January 23, 2016
by Cara Monigold
Almost two years to the day I was having a discussion with a friend about weed, talking about how harmless it seemed from the years of experience in our circle of friends. The idea of cannabis as a real medicine wasn’t something I considered though until someone I knew was self-medicating his bipolar disorder with cannabis. The change I saw in him, and his improved quality of life, sold me.
I’ve spent over 16 years in the healthcare field. During my time working in long term acute care, spending time with patients, rehabbing them to go home or move on to a different stage, I often struggled with how to handle their other challenges. Whether it was a lack of appetite, proper nutrition, quality of life, pain control or their cancer treatment, it was not easy watching it weigh on the patients and their families. It's heartbreaking to watch them suffer. I knew there had to be something else, something better.
A close contact of my friend was living in Colorado, for years, working in the medical cannabis industry. During a conversation, he talked about Ohio as the next state to legalize – I was floored. Where the hell had I been? I had heard nothing of this talk here. A quick Google search landed me on the homepage of the Ohio Rights Group. I jumped right in – volunteering as the Captain of my county, and then as a Regional Manager.
I attended my first Medical Marijuana Conference that year, Patients Out of Time, in Portland, Oregon. It was my first opportunity to get an in depth understanding of the plant, its potential, and the people who have been working in the industry for years. The plant's healing properties fascinated me – I was a nerd for it. Following the conference, I became a Cannabis Educator through the American Cannabis Nurses Association. Even after all I’ve learned about cannabis and the endocannabinoid system, I still find something new every day.

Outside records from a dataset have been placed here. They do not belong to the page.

Lemma spends_get_json (net : string -> nat -> result json)
    (allowed : string -> Prop) (url : string) :
  allowed url -> spends (lookup_event allowed) 1 3 2 (get_json net url).
Proof.
  intros Hu tr. unfold get_json. rewrite three_attempts.
  assert (G : lookup_event allowed (EvGet url LYRICS_TIMEOUT_SECONDS)).
  { split; [reflexivity | exact Hu]. }
  assert (S1 : lookup_event allowed (EvSleep (backoff 1))) by (left; reflexivity).
  assert (S2 : lookup_event allowed (EvSleep (backoff 2))) by (right; reflexivity).
  destruct (net url (requests_made tr)) as [v0 | e0];
    [exists (attempts_trace url LYRICS_TIMEOUT_SECONDS 1)
    | destruct (retry_wanted e0);
      [destruct (net url (requests_made tr + 1)%nat) as [v1 | e1];
       [exists (attempts_trace url LYRICS_TIMEOUT_SECONDS 2)
       | destruct (retry_wanted e1);
         [exists (attempts_trace url LYRICS_TIMEOUT_SECONDS 3)
         | exists (attempts_trace url LYRICS_TIMEOUT_SECONDS 2)]]
      | exists (attempts_trace url LYRICS_TIMEOUT_SECONDS 1)]];
    (split; [reflexivity |]);
    (split; [cbn; lia |]);
    (split; [cbn; lia |]);
    cbn [attempts_trace app]; repeat constructor; assumption.
Qed.

Lemma bind_ok {A B : Type} (m : M A) (k : A -> M B) (tr : trace) (b : B)
    (tr' : trace) :
  bind m k tr = (Ok b, tr') ->
  exists (a : A) (tr1 : trace), m tr = (Ok a, tr1) /\ k a tr1 = (Ok b, tr').
Proof.
  unfold bind. destruct (m tr) as [[a | e] tr1]; [| discriminate].
  intros H. exists a, tr1. split; [reflexivity | exact H].
Qed.

Lemma lift_ok {A : Type} (r : result A) (tr : trace) (a : A) (tr' : trace) :
  lift r tr = (Ok a, tr') -> r = Ok a /\ tr' = tr.
Proof. unfold lift. intros H. injection H as -> <-. split; reflexivity. Qed.

Lemma ret_ok {A : Type} (x : A) (tr : trace) (a : A) (tr' : trace) :
  ret x tr = (Ok a, tr') -> x = a /\ tr' = tr.
Proof. unfold ret. intros H. injection H as -> <-. split; reflexivity. Qed.

Lemma returns_ret {A : Type} (P : A -> Prop) (a : A) : P a -> returns P (ret a).
Proof. intros H tr b tr' E. injection E as <- _. exact H. Qed.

The 2015 election was a difficult one for me, personally. ResponsibleOhio, also known as Issue 3, presented a proposal that at its core would have furthered something that was now a big part of my everyday focus. While I won’t dwell on the problems I had with their proposal, and the struggle I had with saying no to something that I felt was needed for patients, it was not a path I could support. Instead of just saying no, I decided to dedicate my time and energy to a new reform group, Ohioans to End Prohibition (OTEP), that proposed an amendment I could get behind. Their Cannabis Control Amendment had almost everything I wanted for our state – a healthy home grow option, caregivers serving the needs of patients on a smaller scale, a comprehensive list of qualifying patient conditions, retail stores, and quality testing. OTEP was run by activists, not businessmen, who held close to the same ideals as my own. I served on the petitioner’s committee, helping out with volunteer coordination and education on the benefits of cannabis as a medicine and the endocannabinoid system.
The 2015 election led to a lot of disagreements on how Ohio should legalize, and a lot of divisiveness in the Ohio cannabis community. Activists who once worked together now found themselves on different sides of the battlefield, fighting adamantly on our positions about the right way to legalize. It got ugly for some. But we were activists after all – we’re extremely passionate people! Passion runs in our blood, fighting for those who may not be able to fight for themselves. Some minds were changed, others stayed the same – but so what? It was Ohio’s first shot at legalization – and some firmly believed it was our one and only chance for the foreseeable future.
We all know what happened on November 3rd. The worst part for me was the fraction the campaign caused between good, hardworking activists, who regardless of their stance on what was proposed in 2015, all had our reasons for getting involved, some extremely personal. No one was wrong.
After the election, I was approached about UnitedOhio. I thought to myself – don’t we have enough cannabis reform groups in Ohio? Do we really need another? Well, for those of you who may be asking the same question – that’s not what we’re about.
UnitedOhio, for me, is about all Ohio cannabis groups, and our community, coming together to set our differences and our pasts aside, to be a loud and strong voice for patients. Instead of deciding who should lead, we all come together with a democratic leadership format, so that we all have a say.
We put patients first by creating a wish list for them – an absolute of what we collectively feel is necessary for proper and full access to medicinal cannabis. When working with state legislators, we want them a have clear and consistent message about what is important for patients. We want to assure that any group working towards cannabis reform in Ohio can get direct feedback from all groups in the state in a streamlined format.
I look at UnitedOhio as a large loud lobbying group for the patients, bottom line. We believe that by bringing together such a diverse group of experienced activists in one group, we can do more for the patients of Ohio if we are united than if we are working independently. Time is of the essence for patients and their families – and that is why we put patients first.